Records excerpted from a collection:
++++
(** What [handle] does, in each of the ways it can go. *)
Lemma run_handle_cases (set_iter : PySet -> list string) (env : Env)
      (table : list Translation) (options : Options) :
  run_handle set_iter env table options
  = match fetch_query env (app_label options) with
    | inl e => {| result := Raised e; table_after := table; events := [] |}
    | inr query =>
      match objects_filter query table with
      | [] =>
          {| result := Returned None; table_after := table;
             events := [ EvQuery query;
                         EvStdout SUCCESS "No translations to synchronize." ] |}
      | _ :: _ =>
        match report_of set_iter (verbosity options)
                        (objects_filter query table) with
        | inl e =>
            {| result := Raised e; table_after := table;
               events := [EvQuery query] |}
        | inr report =>
          if interactive options then
            if not_a_tty env then
              {| result := Returned None; table_after := table;
                 events := EvQuery query :: report
                   ++ [ EvStdout PLAIN tty_skip_message;
                        EvStdout NOTICE
                          "Synchronizing translations cancelled." ] |}
            else
              match stdin_input env with
              | inr line =>
                  {| result := Returned (answer_of line);
                     table_after := table;
                     events := EvQuery query :: report ++ [EvInput prompt] |}
              | inl KeyboardInterrupt =>
                  {| result := Raised (SystemExit 1); table_after := table;
                     events := EvQuery query :: report
                       ++ [ EvInput prompt;
                            EvStderr (nl ++ "Operation cancelled.") ] |}
              | inl (NotRunningInTTYException _) =>
                  {| result := Returned None; table_after := table;
                     events := EvQuery query :: report
                       ++ [ EvInput prompt;
                            EvStdout PLAIN tty_skip_message;
                            EvStdout NOTICE
                              "Synchronizing translations cancelled." ] |}
              | inl e =>
                  {| result := Raised e; table_after := table;
                     events := EvQuery query :: report ++ [EvInput prompt] |}
              end
          else
            {| result := Returned None;
               table_after := objects_delete query table;
               events := EvQuery query :: report
                 ++ [ EvDelete query;
                      EvStdout SUCCESS
                        "Successfully synchronized translations." ] |}
        end
      end
    end.
Proof.
  destruct (fetch_query env (app_label options)) as [e|query] eqn:Hq.
  - unfold run_handle, handle. now rewrite Hq.
  - unfold run_handle. rewrite (handle_fetched _ _ _ _ _ Hq).
    destruct (objects_filter query table) as [|r rs] eqn:E; [reflexivity|].
    unfold bind at 1. rewrite tell_user_report.
    destruct (report_of set_iter (verbosity options) (r :: rs))
      as [e|report]; [reflexivity|].
    destruct (interactive options).
    + unfold confirm. destruct (not_a_tty env).
      * unfold try_except, bind, raise, ret, stdout_write, emit.
        cbn [run_truthy store trace]. cbn [app].
        now rewrite <- !app_assoc.
      * unfold try_except, while_run_is_None, ask, input.
        destruct (stdin_input env) as [e|line];
          [destruct e|];
          unfold bind, lift, raise, ret, return_, stdout_write,
                 stderr_write, emit;
          cbn [run_truthy store trace]; cbn [app];
          rewrite <- ?app_assoc; try reflexivity.
        unfold answer_of.
        destruct (str_in (raw_value line) ["y"; "yes"]); [reflexivity|].
        destruct (str_in (raw_value line) ["n"; "no"]); reflexivity.
    + unfold confirm, bind, ret, delete, stdout_write, emit.
      cbn [run_truthy store trace]. cbn [app]. now rewrite <- app_assoc.
Qed.
Lemma sample_records_lines (e : env) (start1 u : dtime) (start2 start3 : date) :
  format_dt e (VDateTime start1 None) = Ok (strftime_YmdTHMSZ u, false) ->
  build_ics_log e (sample_records start1 start2 start3) = []
  /\ build_ics_lines e (sample_records start1 start2 start3)
       = HEADER
         ++ [ "BEGIN:VEVENT"; "UID:" +:+ uuid4 e 0;
              "DTSTAMP:" +:+ strftime_YmdTHMSZ (utcnow e);
              "DTSTART:" +:+ strftime_YmdTHMSZ u;
              "SUMMARY:Jimmy Carr: Laughs Funny";
              "LOCATION:Connexin Live\, Hull";
              "DESCRIPTION:Connexin Live show — check tickets.";
              "END:VEVENT";
              "BEGIN:VEVENT"; "UID:" +:+ uuid4 e 1;
              "DTSTAMP:" +:+ strftime_YmdTHMSZ (utcnow e);
              "DTSTART;VALUE=DATE:" +:+ strftime_Ymd start2;
              "SUMMARY:Wicked — Opening Weekend (sample)";
              "LOCATION:Vue Hull Princes Quay";
              "DESCRIPTION:Cinema opening (sample entry)";
              "END:VEVENT";
              "BEGIN:VEVENT"; "UID:" +:+ uuid4 e 2;
              "DTSTAMP:" +:+ strftime_YmdTHMSZ (utcnow e);
              "DTSTART;VALUE=DATE:" +:+ strftime_Ymd start3;
              "SUMMARY:Dune: Part Two — Sample";
              "LOCATION:Odeon Luxe Hull";
              "DESCRIPTION:Sample cinema entry";
              "END:VEVENT" ]
         ++ [FOOTER].
Proof.
  intros Hf. set (now := strftime_YmdTHMSZ (utcnow e)).
  pose proof (sample_record_step e now 0
                "Jimmy Carr: Laughs Funny" "Connexin Live, Hull"
                "Connexin Live show — check tickets."
                "Jimmy Carr: Laughs Funny" "Connexin Live\, Hull"
                "Connexin Live show — check tickets."
                (VDateTime start1 None) (strftime_YmdTHMSZ u) false
                eq_refl eq_refl eq_refl eq_refl eq_refl eq_refl Hf) as S1.
  pose proof (sample_record_step e now 1
                "Wicked — Opening Weekend (sample)" "Vue Hull Princes Quay"
                "Cinema opening (sample entry)"
                "Wicked — Opening Weekend (sample)" "Vue Hull Princes Quay"
                "Cinema opening (sample entry)"
                (VDate start2) (strftime_Ymd start2) true
                eq_refl eq_refl eq_refl eq_refl eq_refl eq_refl eq_refl) as S2.
  pose proof (sample_record_step e now 2
                "Dune: Part Two — Sample" "Odeon Luxe Hull"
                "Sample cinema entry"
                "Dune: Part Two — Sample" "Odeon Luxe Hull"
                "Sample cinema entry"
                (VDate start3) (strftime_Ymd start3) true
                eq_refl eq_refl eq_refl eq_refl eq_refl eq_refl eq_refl) as S3.
  pose proof (loop_out_three e now _ _ _ 0 _ _ _ S1 S2 S3) as Hloop.
  rewrite build_ics_log_eq, build_ics_lines_eq. fold now.
  unfold sample_records. rewrite Hloop. split; reflexivity.
Qed.
(** * rlgym-ppo: the experience buffer and the learner loop

    A shallow embedding of [rlgym_ppo/ppo/experience_buffer.py] and of
    [rlgym_ppo/learner.py], with the properties of the bounded FIFO
    buffer, of the shuffled minibatches, of checkpoint save/load and
    retention, of the per-epoch report and of the error handling of
    [Learner.learn].

    Tensors are lists of rows (the leading dimension is the list
    length); Python integers are [Z]; Python dictionaries with string
    keys are [gmap string _]; the checkpoint folder is a [gmap Z _]
    keyed by the integer value of the directory names. *)

From Stdlib Require Import ZArith List Lia.
From stdpp Require Import gmap strings list fin_maps sorting.

Open Scope Z_scope.

(** ** Python values used by both files *)

(** The exceptions the modelled code can meet.  The first group are
    subclasses of [Exception]; [KeyboardInterrupt] and [SystemExit]
    derive from [BaseException] only. *)
Inductive PyException : Type :=
| IndexError
| ZeroDivisionError
| AssertionError
| FileNotFoundError
| OtherException (name : string)
| KeyboardInterrupt
| SystemExit.

(** [isinstance(e, Exception)] *)
Definition isinstance_Exception (e : PyException) : bool :=
  match e with
  | KeyboardInterrupt | SystemExit => false
  | _ => true
  end.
++++
Task item: Retype the entries exactly; leave nothing out.

Answer to the exercise:
(** What [handle] does, in each of the ways it can go. *)
Lemma run_handle_cases (set_iter : PySet -> list string) (env : Env)
      (table : list Translation) (options : Options) :
  run_handle set_iter env table options
  = match fetch_query env (app_label options) with
    | inl e => {| result := Raised e; table_after := table; events := [] |}
    | inr query =>
      match objects_filter query table with
      | [] =>
          {| result := Returned None; table_after := table;
             events := [ EvQuery query;
                         EvStdout SUCCESS "No translations to synchronize." ] |}
      | _ :: _ =>
        match report_of set_iter (verbosity options)
                        (objects_filter query table) with
        | inl e =>
            {| result := Raised e; table_after := table;
               events := [EvQuery query] |}
        | inr report =>
          if interactive options then
            if not_a_tty env then
              {| result := Returned None; table_after := table;
                 events := EvQuery query :: report
                   ++ [ EvStdout PLAIN tty_skip_message;
                        EvStdout NOTICE
                          "Synchronizing translations cancelled." ] |}
            else
              match stdin_input env with
              | inr line =>
                  {| result := Returned (answer_of line);
                     table_after := table;
                     events := EvQuery query :: report ++ [EvInput prompt] |}
              | inl KeyboardInterrupt =>
                  {| result := Raised (SystemExit 1); table_after := table;
                     events := EvQuery query :: report
                       ++ [ EvInput prompt;
                            EvStderr (nl ++ "Operation cancelled.") ] |}
              | inl (NotRunningInTTYException _) =>
                  {| result := Returned None; table_after := table;
                     events := EvQuery query :: report
                       ++ [ EvInput prompt;
                            EvStdout PLAIN tty_skip_message;
                            EvStdout NOTICE
                              "Synchronizing translations cancelled." ] |}
              | inl e =>
                  {| result := Raised e; table_after := table;
                     events := EvQuery query :: report ++ [EvInput prompt] |}
              end
          else
            {| result := Returned None;
               table_after := objects_delete query table;
               events := EvQuery query :: report
                 ++ [ EvDelete query;
                      EvStdout SUCCESS
                        "Successfully synchronized translations." ] |}
        end
      end
    end.
Proof.
  destruct (fetch_query env (app_label options)) as [e|query] eqn:Hq.
  - unfold run_handle, handle. now rewrite Hq.
  - unfold run_handle. rewrite (handle_fetched _ _ _ _ _ Hq).
    destruct (objects_filter query table) as [|r rs] eqn:E; [reflexivity|].
    unfold bind at 1. rewrite tell_user_report.
    destruct (report_of set_iter (verbosity options) (r :: rs))
      as [e|report]; [reflexivity|].
    destruct (interactive options).
    + unfold confirm. destruct (not_a_tty env).
      * unfold try_except, bind, raise, ret, stdout_write, emit.
        cbn [run_truthy store trace]. cbn [app].
        now rewrite <- !app_assoc.
      * unfold try_except, while_run_is_None, ask, input.
        destruct (stdin_input env) as [e|line];
          [destruct e|];
          unfold bind, lift, raise, ret, return_, stdout_write,
                 stderr_write, emit;
          cbn [run_truthy store trace]; cbn [app];
          rewrite <- ?app_assoc; try reflexivity.
        unfold answer_of.
        destruct (str_in (raw_value line) ["y"; "yes"]); [reflexivity|].
        destruct (str_in (raw_value line) ["n"; "no"]); reflexivity.
    + unfold confirm, bind, ret, delete, stdout_write, emit.
      cbn [run_truthy store trace]. cbn [app]. now rewrite <- app_assoc.
Qed.
Lemma sample_records_lines (e : env) (start1 u : dtime) (start2 start3 : date) :
  format_dt e (VDateTime start1 None) = Ok (strftime_YmdTHMSZ u, false) ->
  build_ics_log e (sample_records start1 start2 start3) = []
  /\ build_ics_lines e (sample_records start1 start2 start3)
       = HEADER
         ++ [ "BEGIN:VEVENT"; "UID:" +:+ uuid4 e 0;
              "DTSTAMP:" +:+ strftime_YmdTHMSZ (utcnow e);
              "DTSTART:" +:+ strftime_YmdTHMSZ u;
              "SUMMARY:Jimmy Carr: Laughs Funny";
              "LOCATION:Connexin Live\, Hull";
              "DESCRIPTION:Connexin Live show — check tickets.";
              "END:VEVENT";
              "BEGIN:VEVENT"; "UID:" +:+ uuid4 e 1;
              "DTSTAMP:" +:+ strftime_YmdTHMSZ (utcnow e);
              "DTSTART;VALUE=DATE:" +:+ strftime_Ymd start2;
              "SUMMARY:Wicked — Opening Weekend (sample)";
              "LOCATION:Vue Hull Princes Quay";
              "DESCRIPTION:Cinema opening (sample entry)";
              "END:VEVENT";
              "BEGIN:VEVENT"; "UID:" +:+ uuid4 e 2;
              "DTSTAMP:" +:+ strftime_YmdTHMSZ (utcnow e);
              "DTSTART;VALUE=DATE:" +:+ strftime_Ymd start3;
              "SUMMARY:Dune: Part Two — Sample";
              "LOCATION:Odeon Luxe Hull";
              "DESCRIPTION:Sample cinema entry";
              "END:VEVENT" ]
         ++ [FOOTER].
Proof.
  intros Hf. set (now := strftime_YmdTHMSZ (utcnow e)).
  pose proof (sample_record_step e now 0
                "Jimmy Carr: Laughs Funny" "Connexin Live, Hull"
                "Connexin Live show — check tickets."
                "Jimmy Carr: Laughs Funny" "Connexin Live\, Hull"
                "Connexin Live show — check tickets."
                (VDateTime start1 None) (strftime_YmdTHMSZ u) false
                eq_refl eq_refl eq_refl eq_refl eq_refl eq_refl Hf) as S1.
  pose proof (sample_record_step e now 1
                "Wicked — Opening Weekend (sample)" "Vue Hull Princes Quay"
                "Cinema opening (sample entry)"
                "Wicked — Opening Weekend (sample)" "Vue Hull Princes Quay"
                "Cinema opening (sample entry)"
                (VDate start2) (strftime_Ymd start2) true
                eq_refl eq_refl eq_refl eq_refl eq_refl eq_refl eq_refl) as S2.
  pose proof (sample_record_step e now 2
                "Dune: Part Two — Sample" "Odeon Luxe Hull"
                "Sample cinema entry"
                "Dune: Part Two — Sample" "Odeon Luxe Hull"
                "Sample cinema entry"
                (VDate start3) (strftime_Ymd start3) true
                eq_refl eq_refl eq_refl eq_refl eq_refl eq_refl eq_refl) as S3.
  pose proof (loop_out_three e now _ _ _ 0 _ _ _ S1 S2 S3) as Hloop.
  rewrite build_ics_log_eq, build_ics_lines_eq. fold now.
  unfold sample_records. rewrite Hloop. split; reflexivity.
Qed.
(** * rlgym-ppo: the experience buffer and the learner loop

    A shallow embedding of [rlgym_ppo/ppo/experience_buffer.py] and of
    [rlgym_ppo/learner.py], with the properties of the bounded FIFO
    buffer, of the shuffled minibatches, of checkpoint save/load and
    retention, of the per-epoch report and of the error handling of
    [Learner.learn].

    Tensors are lists of rows (the leading dimension is the list
    length); Python integers are [Z]; Python dictionaries with string
    keys are [gmap string _]; the checkpoint folder is a [gmap Z _]
    keyed by the integer value of the directory names. *)

From Stdlib Require Import ZArith List Lia.
From stdpp Require Import gmap strings list fin_maps sorting.

Open Scope Z_scope.

(** ** Python values used by both files *)

(** The exceptions the modelled code can meet.  The first group are
    subclasses of [Exception]; [KeyboardInterrupt] and [SystemExit]
    derive from [BaseException] only. *)
Inductive PyException : Type :=
| IndexError
| ZeroDivisionError
| AssertionError
| FileNotFoundError
| OtherException (name : string)
| KeyboardInterrupt
| SystemExit.

(** [isinstance(e, Exception)] *)
Definition isinstance_Exception (e : PyException) : bool :=
  match e with
  | KeyboardInterrupt | SystemExit => false
  | _ => true
  end.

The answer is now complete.